The school offers
Juris Doctor, LLM and Master of Legal Studies degrees, as well as joint-degree programs for those pursuing a degree through Drexel University's LeBow College of Business, School of Public Health, Department of Psychology and Center for Public Policy. It received provisional accreditation from the
American Bar Association in February 2008 enabling the first graduating class, 2009, to take the
bar exam upon graduation. The school offers optional concentrations in business and entrepreneurship law, criminal law, health law, and intellectual property law and as of 2019 has 134 full and part-time faculty members. The School of Law is the first to have enrolled all of its students in the Philadelphia Bar Association's Young Lawyers Section. The students also have automatic membership to the
Jenkins Law Library. In addition to admittance to the Law Library students also publish a
Law Review,
Drexel Law Review, which is published semiannually. In August 2011, after three years of being provisionally accredited, the American Bar Association granted the School of Law full accreditation.
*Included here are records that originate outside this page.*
(** X9: a run of the federated handler is one of two: it raises without
    having made any collaborator call, or it logs exactly one warning and
    returns.  In particular it sends no server notice and no EDU, and it
    returns normally only for a message it dropped. *)
Theorem federated_handler_raises_or_drops hs origin
    (edu_content : JsonDict) :
  let run :=
    on_receive_report_through_federation
      (UserID := UserID) (RoomID := RoomID) hs origin edu_content in
  (exists e, run = ([], Raise e)) \/
  (exists fmt args, run = ([logger_warning fmt args], Ok tt)).
Proof.
  cbn zeta. rewrite on_receive_by_lookup.
  destruct (edu_content !! "room_id") as [room_id|]; [|by left; eexists].
  destruct (edu_content !! "event_id") as [event_id|]; [|by left; eexists].
  destruct (edu_content !! "reporter_id") as [reporter_id|];
    [|by left; eexists].
  destruct (edu_content !! "score") as [score|]; [|by left; eexists].
  destruct (edu_content !! "reason") as [reason|]; [|by left; eexists].
  unfold ingest_report.
  destruct (get_domain_from_id reporter_id) as [d|err];
    [rewrite lift_ok_bind | by left; eexists].
  destruct (negb _); [by right; do 2 eexists|].
  destruct (store_events hs event_id) as [event|];
    [|by right; do 2 eexists].
  destruct (negb _); [by right; do 2 eexists|].
  rewrite get_moderators_json. left. by eexists.
Qed.

End MoreProperties.

(** ** The further properties at concrete inputs *)

Section MoreRuns.
Import Reference.

Lemma report_unknown_target_witness :
  everyone_body !! "org.matrix.msc2938.target" = Some (JStr "everyone") /\
  exists msg,
    report (RoomID := RoomID) (local_hs true) alice everyone_body
      "!room:local.org" "$ev1" "spam" (-50) None =
    ([], Raise (SynapseError HTTP_BAD_REQUEST msg BAD_JSON)).
Proof.
  split; [reflexivity|].
  apply (report_unknown_target (local_hs true) alice everyone_body
           "!room:local.org" the_room "$ev1" "spam" (-50) None
           (JStr "everyone"));
    [reflexivity | reflexivity | reflexivity | discriminate | discriminate].
Defined.

Lemma report_admin_path_witness :
  store_events (local_hs true) (JStr "$unknown") = None /\
  report (RoomID := RoomID) (local_hs true) alice admins_body
    "!room:local.org" "$unknown" "spam" (-50) None =
  ([add_event_report "!room:local.org" "$unknown" "@alice:local.org" "spam"
      admins_body 1000], Ok (Some (200, ∅))).
Proof.
  split; [reflexivity|].
  exact (report_admin_path (local_hs true) alice admins_body
           "!room:local.org" the_room "$unknown" "spam" (-50) None
           eq_refl eq_refl (or_introl eq_refl)).
Defined.

Lemma report_rejects_before_routing_witness :
  report (RoomID := RoomID) (local_hs true) alice ∅
    "room" "$ev1" "spam" (-50) None =
    ([], Raise (SynapseError 400 "Expected sigil" INVALID_PARAM)) /\
  report (RoomID := RoomID) (local_hs true) alice
    (<["org.matrix.msc2938.target" := JStr "everyone"]> ∅)
    "!room:local.org" "$ev1" "spam" (-50) None =
    ([], Raise (SynapseError 400 "Missing params" MISSING_PARAM)).
Proof.
  split.
  - apply (report_rejects_before_routing (RoomID := RoomID)).
    left. reflexivity.
  - apply (report_rejects_before_routing (RoomID := RoomID)).
    right. exists the_room. split; reflexivity.
Defined.

Lemma room_moderators_run_witness :
  get_moderators (local_hs true) (ObjRoomID the_room) =
    ([], Ok [bob; carol]) /\
  domain alice = hostname (local_hs true) /\
  let payload :=
    report_event_content the_room "$ev1" alice "spam" (Some (-50)) None in
  _report_to_room_moderators (local_hs true) the_room "$ev1" alice "spam"
    (Some (-50)) None =
  ([send_notice "@bob:local.org" "m.room.message" payload;
    send_notice "@carol:remote.org" "m.room.message" payload], Ok None).
Proof.
  split; [reflexivity|]. split; [reflexivity|].
  assert (Hvisible :
    filter_events_for_client (local_hs true) (to_string alice)
      [{| ev_room_id := "!room:local.org" |}] true <> []) by discriminate.
  exact (room_moderators_run (local_hs true) the_room "$ev1" alice "spam"
           (Some (-50)) None {| ev_room_id := "!room:local.org" |}
           [bob; carol] eq_refl eq_refl Hvisible eq_refl).
Defined.
(** The callback of [questions.map] throws on this element: it is [null],
    or its options are truthy and cannot be spread. *)
Definition element_throws (q : JSON) : Prop :=
  q = JNull
  ∨ ∃ value, Gemini.member "options" q = Some value
      ∧ Gemini.truthy value = true
      ∧ (∀ items, value ≠ JArray items) ∧ (∀ s, value ≠ JString s).

(** Two values that [includes] takes for the same: two primitive values
    that are equal ([+0] and [-0] are). *)
Inductive same_value : JSON → JSON → Prop :=
| same_null : same_value JNull JNull
| same_bool b : same_value (JBool b) (JBool b)
| same_number x y :
    (x =? y)%float = true ∨ (PrimFloat.is_nan x = true ∧ PrimFloat.is_nan y = true) →
    same_value (JNumber x) (JNumber y)
| same_string s : same_value (JString s) (JString s).

(** The options of the object hold its correct answer. *)
Definition holds_answer (q : Gemini.Processed) : Prop :=
  ∃ answer option,
    Gemini.member "correctAnswer" (Gemini.element q) = Some answer
    ∧ option ∈ Gemini.shuffled_options q
    ∧ same_value answer option.

(** No API credential is configured: the variable is unset or empty. *)
Definition credential_missing (env : Gemini.Environment) : Prop :=
  Gemini.API_KEY env = None ∨ Gemini.API_KEY env = Some "".

(** The provider call errors. *)
Definition provider_call_errors (env : Gemini.Environment) (language : Language) : Prop :=
  Gemini.generateContent env language = None.

(** The provider answers with nothing but white space. *)
Definition response_empty (env : Gemini.Environment) (language : Language) : Prop :=
  ∃ text, Gemini.generateContent env language = Some {| Gemini.text := Some text |}
          ∧ JS.trim text = "".

(** Two worlds in which the call fails: one without a credential, one whose
    provider answers with an empty text. *)
Definition env_without_key : Gemini.Environment :=
  {| Gemini.API_KEY := None;
     Gemini.generateContent := λ _, Some {| Gemini.text := Some "[]" |};
     Gemini.JSON_parse := λ _, Some (JArray []);
     Gemini.random := λ _, 0%float |}.

Definition env_empty_response : Gemini.Environment :=
  {| Gemini.API_KEY := Some "key";
     Gemini.generateContent := λ _, Some {| Gemini.text := Some "" |};
     Gemini.JSON_parse := λ _, None;
     Gemini.random := λ _, 0%float |}.

(** The awaited pronunciation ended in a failure. *)
Definition is_failure (outcome : Quiz.Settled) : Prop :=
  outcome = Quiz.PronunciationRejected ∨ outcome = Quiz.DecodeThrew.

(** What the rest of the quiz reads of a state: the answers, the position,
    the lock. *)
Definition progress (st : Quiz.State) : list UserAnswer * nat * option string :=
  (Quiz.userAnswers st, Quiz.currentQuestionIndex st, Quiz.selectedOption st).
Cooperative education Like Drexel University's
cooperative education program, the School of Law offers cooperative education for its students. The School of Law is the second law school in the country to have a co-op program for law students, the first being
Northeastern University. The first co-op cycle for the school started in September 2007 and over ninety area corporations, law offices, judiciary positions, non-profit organizations, and government offices offered internship positions. During their first year at school students concentrate on basics such as legal writing and contracts before starting their first six-month co-op cycle. In order to be eligible to participate in the program students must complete their first year with a minimum GPA and satisfy any job orientation that is required. While on co-op students are required to work at least 20 hours a week at their position and take an additional 3 credit hours in either a class or an approved academic program. Beginning with the class that enrolled in 2014, all students are required to complete at least one co-op placement or a clinical placement in addition to providing a minimum of 50 hours of pro bono service.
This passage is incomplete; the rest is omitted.